In a study published in Molecular Psychiatry, the authors believe the test may ultimately lead to tailored medication choices for patients with depression—an area of significant need where most patients routinely cycle through a variety of treatments to find one with some efficacy. Niculescu’s lab has previously developed blood gene expression biomarkers that track for suicidality, pain, stress disorders, and for memory/Alzheimer’s Disease
In this four-year study involving over 300 patients with major psychiatric disorders (bipolar disorder, MDD, schizophrenia/schizoaffective, and post-traumatic stress disorder (PTSD)), high risk populations prone to mood disorders, which constitute and enriched pool in which to look for biomarkers. Participants were followed over time, including periods of high and low mood, each time recording changes in blood biomarkers found through whole-genome gene expression and comparing them between the two states.
They identified 26 candidate biomarkers from databases of previous studies in the field in individuals diagnosed with severe depression or bipolar disorder. Those biomarkers were then validated in additional independent patient cohorts to determine how strong they were at predicting who is ill, and who will become ill in the future.
Notably, they found an enrichment in genes involved in circadian mechanisms – the genes that regulate seasonal, day-night and sleep-wake cycles. “That explains why some patients get worse with seasonal changes, and the sleep alterations that occur in mood disorders,” said Niculescu.
Ultimately, twelve biomarkers provided the strongest overall evidence for tracking and predicting depression after all four steps: NRG1, DOCK10, GLS, PRPS1, TMEM161B, GLO1, FANCF, HNRNPDL, CD47, OLFM1, SMAD7, and SLC6A4. Of them, six had the strongest overall evidence for tracking and predicting both depression and mania, hence bipolar mood disorders. There were also two biomarkers (RLP3 and SLC6A4) with the strongest overall evidence for mania. “These panels of biomarkers have practical implications for distinguishing between depression and bipolar disorder,” they write, currently an area of significant difficulty as symptoms frequently overlap.
They then evaluated whether the top biomarkers were targets of existing psychiatric drugs, which would hopefully help match patients to medications in a targeted fashion and help measure treatment response.
In the process they learned that the biomarker signatures revealed new or repurposed candidate drugs. Notably, potential new antidepressants were pindolol, ciprofibrate, pioglitazone and adiphenine, as well as the natural compounds asiaticoside and chlorogenic acid.
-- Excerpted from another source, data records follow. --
(** [recv_from] over the datagrams that arrive and the clock at each; [None] is still
    waiting. *)
Fixpoint recv_packets {W} (r : PacketRelay) (s : Sessions) (arrivals : list (bytes * Z)) (room : nat)
  : option (Res (EgressError W) (bytes * Target)) * Sessions * list (bytes * Z) :=
  match arrivals with
  | [] => (None, s, [])
  | (datagram, now) :: arrivals =>
      match recv_one r s datagram now with
      | (Ok None, s) => recv_packets r s arrivals room
      | (Ok (Some (payload, from)), s) =>
          (Some (if (room <? length payload)%nat then Err (DatagramTooLarge (length payload)) else Ok (payload, from)), s, arrivals)
      | (Err e, s) => (Some (Err (Proxy e)), s, arrivals)
      | (Panic, s) => (Some Panic, s, arrivals)
      end
  end.
End Relay.

(** * Packets open as they were sealed *)

Section CipherTheory.
Context `{Aead, PacketCrypto, !PacketLaws}.

Lemma reveal_sealed ctx nonce plain cipher tag :
  seal_in_place ctx.1 ctx.2 nonce plain = Some (cipher, tag) -> reveal ctx nonce (cipher ++ tag) = Ok plain.
Proof.
  intros Hs. pose proof (packet_lengths _ _ _ _ _ _ Hs) as [_ Ht]. unfold reveal. rewrite length_app, Ht.
  rewrite (proj2 (Nat.ltb_ge _ _)) by lia. replace (length cipher + TAG - TAG)%nat with (length cipher) by lia.
  by rewrite take_app_length, drop_app_length, (packet_opens _ _ _ _ _ _ Hs).
Qed.

Lemma identify_ok session packet_id message :
  length session = 8%nat -> uint_ok 64 packet_id ->
  identify (session ++ be_bytes 8 packet_id) message = Ok (mkOpened session packet_id message).
Proof.
  intros Hl Hid. unfold identify, Reader_array, Reader_rest, get_to. cbn [Reader_new r_bytes r_at].
  rewrite drop_0, length_app, Hl, (proj2 (Nat.leb_le _ _)) by lia. cbn [mbind option_bind].
  rewrite take_app_length' by done. unfold Reader_u64. pose proof (Reader_uint_app 8 session packet_id []) as Hu.
  rewrite app_nil_r, Hl in Hu. cbn [Nat.add]. by rewrite Hu.
Qed.

Lemma nonce_window_ok identity : length identity = 16%nat -> nonce_window identity = Ok (drop 4 identity).
Proof.
  intros Hl. unfold nonce_window, get_to, get_from, SEPARATE_HEADER. rewrite Hl. cbn [Nat.leb mbind option_bind].
  by rewrite firstn_all2, Hl by lia.
Qed.

Lemma packet_opens_sealed cipher random session packet_id message datagram :
  length session = 8%nat -> uint_ok 64 packet_id -> length random = MERGED_NONCE ->
  PacketCipher_seal cipher random session packet_id message = Ok datagram ->
  PacketCipher_open cipher datagram = Ok (mkOpened session packet_id message).
Proof.
  intros Hl Hid Hr. set (identity := session ++ be_bytes 8 packet_id).
  assert (length identity = 16)%nat as Hi by (unfold identity; rewrite length_app, length_be_bytes; lia).
  unfold PacketCipher_seal, PacketCipher_open. fold identity. destruct cipher as [key|key].
  - rewrite (nonce_window_ok _ Hi). destruct (cipher_aead _ session) as [ctx| |] eqn:Ec; [|done|done].
    cbn [mbind Res_bind block]. destruct (encrypt_block _ _ identity) as [header|] eqn:Eb; [|done]. cbn [ok_or mbind Res_bind].
    pose proof (block_lengths _ _ _ _ Eb) as Hh. rewrite Hi in Hh. unfold finish, SEPARATE_HEADER.
    rewrite drop_app_length' by done. destruct (seal_in_place _ _ _ message) as [[c tag]|] eqn:Es; [|done].
    cbn [ok_or mbind Res_bind]. rewrite take_app_length' by done. intros [= <-]. rewrite <- (assoc_L (++)).
    rewrite (proj2 (Nat.ltb_ge _ _)) by (rewrite length_app; lia). rewrite take_app_length', drop_app_length' by done.
    rewrite (block_decrypts _ _ _ _ Eb). cbn [ok_or mbind Res_bind]. rewrite (nonce_window_ok _ Hi). cbn [mbind Res_bind].
    unfold get_to. rewrite Hi. cbn [Nat.leb or_panic mbind Res_bind]. 
    replace (take 8 identity) with session by (unfold identity; by rewrite take_app_length').
    rewrite Ec. cbn [mbind Res_bind]. rewrite (reveal_sealed _ _ _ _ _ Es). cbn [mbind Res_bind]. by apply identify_ok.
  - unfold finish. rewrite drop_app_length', take_app_length' by done.
    destruct (seal_in_place _ _ _ _) as [[c tag]|] eqn:Es; [|done]. cbn [ok_or mbind Res_bind]. intros [= <-]. rewrite <- (assoc_L (++)).
    rewrite (proj2 (Nat.ltb_ge _ _)) by (rewrite length_app; lia). rewrite take_app_length', drop_app_length' by done.
    rewrite (reveal_sealed (XChaCha20, key) _ _ _ _ Es). cbn [mbind Res_bind].
    rewrite (proj2 (Nat.ltb_ge _ _)) by (rewrite length_app; unfold SEPARATE_HEADER; lia).
    rewrite take_app_length', drop_app_length' by done. by apply identify_ok.
Qed.
End CipherTheory.

(** * The window *)

(** The reference: an id is admitted unless it was before, or is more than 64 behind
    the highest. *)
Definition fresh_id (seen : list Z) (id : Z) : bool :=
  negb (bool_decide (id ∈ seen)) && forallb (fun x => x - id <=? 64) seen.

Fixpoint admits (w : Window) (ids : list Z) : list bool :=
  match ids with [] => [] | id :: ids => let '(ok, w) := admit_id w id in ok :: admits w ids end.

Fixpoint admits_fresh (seen : list Z) (ids : list Z) : list bool :=
  match ids with
  | [] => []
  | id :: ids => let ok := fresh_id seen id in ok :: admits_fresh (if ok then id :: seen else seen) ids
  end.

(** No id is exactly 64 ahead of the highest one before it. *)
Fixpoint no_jump_of_64 (seen : list Z) (ids : list Z) : bool :=
  match ids with
  | [] => true
  | id :: ids => negb (bool_decide (id - 64 ∈ seen) && forallb (fun x => x <=? id - 64) seen) &&
                 no_jump_of_64 (if fresh_id seen id then id :: seen else seen) ids
  end.

Record window_ok (w : Window) (seen : list Z) : Prop := {
  wk_none : highest w = None -> seen = [] /\ below w = 0;
  wk_high : forall high, highest w = Some high -> high ∈ seen /\ Forall (fun x => 0 <= x <= high) seen;
  wk_bits : forall high i, highest w = Some high -> 0 <= i -> Z.testbit (below w) i = bool_decide (i < 64 /\ high - 1 - i ∈ seen);
}.

Lemma bit_clear v i : 0 <= i -> (Z.land v (Z.shiftl 1 i) =? 0) = negb (Z.testbit v i).
Proof.
  intros Hi. rewrite Z.shiftl_1_l. destruct (Z.testbit v i) eqn:E; cbn [negb].
  - apply Z.eqb_neq. intros Hz. apply (f_equal (fun x => Z.testbit x i)) in Hz.
    rewrite Z.land_spec, E, Z.pow2_bits_true, Z.bits_0 in Hz by done. done.
  - apply Z.eqb_eq, Z.bits_inj. intros j. rewrite Z.land_spec, Z.bits_0. destruct (decide (j = i)) as [->|Hj]; [by rewrite E|].
    by rewrite Z.pow2_bits_false, andb_false_r.
Qed.

Lemma fresh_id_true seen id : fresh_id seen id = true <-> id ∉ seen /\ Forall (fun x => x - id <= 64) seen.
Proof.
  unfold fresh_id. rewrite andb_true_iff, negb_true_iff, bool_decide_eq_false, Forall_forall, forallb_forall.
  setoid_rewrite Z.leb_le. by setoid_rewrite list_elem_of_In.
Qed.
To help inform clinicians when making diagnostic and treatment decision, the team also developed an example of a report to doctors for a patient with depression, based on the panel of top biomarkers (12 for depression and bipolar, one for mania), with an objective depression score, risk for future depression, and risk for bipolar switching, as well as personalized lists of targeted prioritized existing psychiatric medications and new potential medications.
“Through this work, we wanted to develop blood tests for depression and for bipolar disorder, to distinguish between the two, and to match people to the right treatments,” said Niculescu. “These blood tests can open the door to precise, personalized matching with medications, and objective monitoring of response to treatment.”